L'ospedale Loreto Mare

Mario Caiazzo

Doveva essere una settimana scandita dal numero esiguo dei ricoveri quella appena trascorsa al Loreto Mare, ma si è trasformata in una «sette giorni» caratterizzata da un afflusso di degenti ben oltre le aspettative. Colpa dell’ondata di influenza, colpa del periodo «caldo» dal punto di vista dei traumi e degli incidenti automobilistici, colpa dei botti e dell’alcol consumato a fiumi. Fatto sta che il piano programmato in accordo con il 118 è praticamente durato davvero poco. La misura di emergenza si era resa necessaria a causa del risicato numero di operatori a disposizione, confluiti nella diaspora verso altri nosocomi e giunti alla tanto sospirata pensione. È vero, all’atto del «patto» con le ambulanze si era registrato un calo dei ricoveri del 40%, ma il volume degli accessi è andato via via aumentando, tanto che si è avuta quasi l’impressione che mentre negli altri ospedali della zona si sia tirato un attimo il freno a mano, al Loreto Mare si sia fatto confluire il flusso «dirottato».

L’ospedale Santobono

È un’ipotesi, naturalmente, una sensazione, ma supportata da voci di corridoio sussurrate (con i relativi musi lunghi) nell’ospedale di via Amerigo Vespucci e captate da osservatori attenti. Solo ieri i codici rossi al Pronto soccorso sono stati tre: emergenze con le quali ha avuto a che fare il personale in affanno.

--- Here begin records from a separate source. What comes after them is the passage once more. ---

(** The digit loop of fmtInteger writes the decimal digits of [u]. *)
Lemma fmtDigits_digits (fuel : nat) (u : Z) (acc : list digit) :
  0 <= u < 10 ^ Z.of_nat fuel -> fuel <> O ->
  exists d l,
    fmtDigits fuel u (digitsText acc) = digitsText ((d :: l) ++ acc)%list
    /\ digitsValue (d :: l) 0 = u.
Proof.
  revert u acc. induction fuel as [| k IH]; intros u acc Hu Hk; [congruence |].
  cbn [fmtDigits]. destruct (Z.leb_spec 10 u) as [Hbig | Hsmall].
  - assert (Hk0 : k <> O).
    { intros ->. change (10 ^ Z.of_nat 1) with 10 in Hu. lia. }
    assert (Hq : 0 <= u / 10 < 10 ^ Z.of_nat k).
    { rewrite Nat2Z.inj_succ, Z.pow_succ_r in Hu by lia.
      split; [apply Z.div_pos; lia | apply Z.div_lt_upper_bound; lia]. }
    assert (Hr : 0 <= u mod 10 <= 9) by (pose proof (Z.mod_pos_bound u 10); lia).
    destruct (digitOfZ_spec (u mod 10) Hr) as [Hval Hbyte].
    replace (48 + u - u / 10 * 10) with (48 + u mod 10)
      by (pose proof (Z.div_mod u 10); lia).
    rewrite <- Hbyte.
    change (String (digitByte (digitOfZ (u mod 10))) (digitsText acc))
      with (digitsText (digitOfZ (u mod 10) :: acc)).
    destruct (IH (u / 10) (digitOfZ (u mod 10) :: acc) Hq Hk0)
      as [d [l [Htext Hvalue]]].
    exists d, (l ++ [digitOfZ (u mod 10)])%list. split.
    + rewrite Htext. f_equal. cbn [app]. now rewrite <- app_assoc.
    + change (d :: l ++ [digitOfZ (u mod 10)])%list
        with ((d :: l) ++ [digitOfZ (u mod 10)])%list.
      rewrite digitsValue_app, Hvalue. cbn [digitsValue]. rewrite Hval.
      pose proof (Z.div_mod u 10). lia.
  - assert (Hr : 0 <= u <= 9) by lia.
    destruct (digitOfZ_spec u Hr) as [Hval Hbyte].
    exists (digitOfZ u), []. split.
    + cbn [app digitsText]. now rewrite Hbyte.
    + cbn [digitsValue]. lia.
Qed.

(** [%v] of an integer of 64 bits is a base-10 token that denotes it. *)
Lemma fmtInteger_token (z : Z) :
  - 2 ^ 63 <= z < 2 ^ 63 ->
  exists sg d ds,
    fmtInteger z None = tokenText sg d ds /\ tokenValue sg d ds = z.
Proof.
  intros Hz. unfold fmtInteger. cbv zeta.
  assert (H20 : 2 ^ 64 < 10 ^ Z.of_nat 20) by reflexivity.
  destruct (Z.ltb_spec z 0) as [Hneg | Hpos].
  - assert (Hu : uint64 (- z) = - z)
      by (unfold uint64; apply Z.mod_small; lia).
    rewrite Hu.
    destruct (fmtDigits_digits 20 (- z) [] ltac:(lia) ltac:(discriminate))
      as [d [l [Htext Hvalue]]].
    cbn [digitsText] in Htext. rewrite app_nil_r in Htext. rewrite Htext.
    replace (Z.to_nat (0 - len (digitsText (d :: l)))) with O
      by (pose proof (len_nonneg (digitsText (d :: l))); lia).
    exists MinusSign, d, l. split; [reflexivity |].
    unfold tokenValue. lia.
  - assert (Hu : uint64 z = z) by (unfold uint64; apply Z.mod_small; lia).
    rewrite Hu.
    destruct (fmtDigits_digits 20 z [] ltac:(lia) ltac:(discriminate))
      as [d [l [Htext Hvalue]]].
    cbn [digitsText] in Htext. rewrite app_nil_r in Htext. rewrite Htext.
    replace (Z.to_nat (0 - len (digitsText (d :: l)))) with O
      by (pose proof (len_nonneg (digitsText (d :: l))); lia).
    exists NoSign, d, l. split; [reflexivity |].
    unfold tokenValue. lia.
Qed.

Lemma inRange_int64 (w z : Z) :
  In w [8; 16; 32; 64] -> inRange w z = true -> - 2 ^ 63 <= z < 2 ^ 63.
Proof.
  intros Hw H. unfold inRange in H. apply andb_prop in H. destruct H as [H1 H2].
  apply Z.leb_le in H1. apply Z.ltb_lt in H2.
  each_width Hw; cbn in H1, H2; lia.
Qed.
(** *** The quoted literal *)

Lemma toQuotedString_each (Sprint : Value -> string) (v : Value) :
  toQuotedString Sprint v
    = ("'" ++ escapeEach (fmt_Sprintf_v Sprint v) ++ "'", None).
Proof. unfold toQuotedString. now rewrite escape_two_passes. Qed.

Lemma scan_escapeEach (s t : string) :
  bareQuote false (escapeEach s ++ t) = bareQuote false t
  /\ endsEscaped false (escapeEach s ++ t) = endsEscaped false t.
Proof.
  induction s as [| c s [IHq IHe]]; [split; reflexivity |].
  cbn [escapeEach]. unfold escapeByte. rewrite append_assoc.
  destruct (Ascii.eqb_spec c "\") as [-> | Hb];
    [| destruct (Ascii.eqb_spec c "'") as [-> | Hq]].
  - rewrite !append_cons, append_nil_l. cbn. now split.
  - rewrite !append_cons, append_nil_l. cbn. now split.
  - rewrite append_cons, append_nil_l. cbn [bareQuote endsEscaped].
    rewrite (proj2 (Ascii.eqb_neq c "\")), (proj2 (Ascii.eqb_neq c "'"))
      by assumption.
    now split.
Qed.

L’unica nota positiva è che la notte a cavallo tra San Silvestro e il primo gennaio sia passata meglio delle più rosee aspettative. Certo, è giunto qualche ferito da botti e di passaggio, il dodicenne attinto alle gambe (poi trasferito al Santobono), ma nel complesso sono state ore alquanto tranquille. Più semplici di quelle che si registrano ogni fine settimana. Il problema del Loreto Mare avrebbe a che fare con il mancato rimpiazzo delle forze in uscita. Per ogni operatore che viene trasferito o che va in pensione non si provvederebbe ai ricambi adeguati.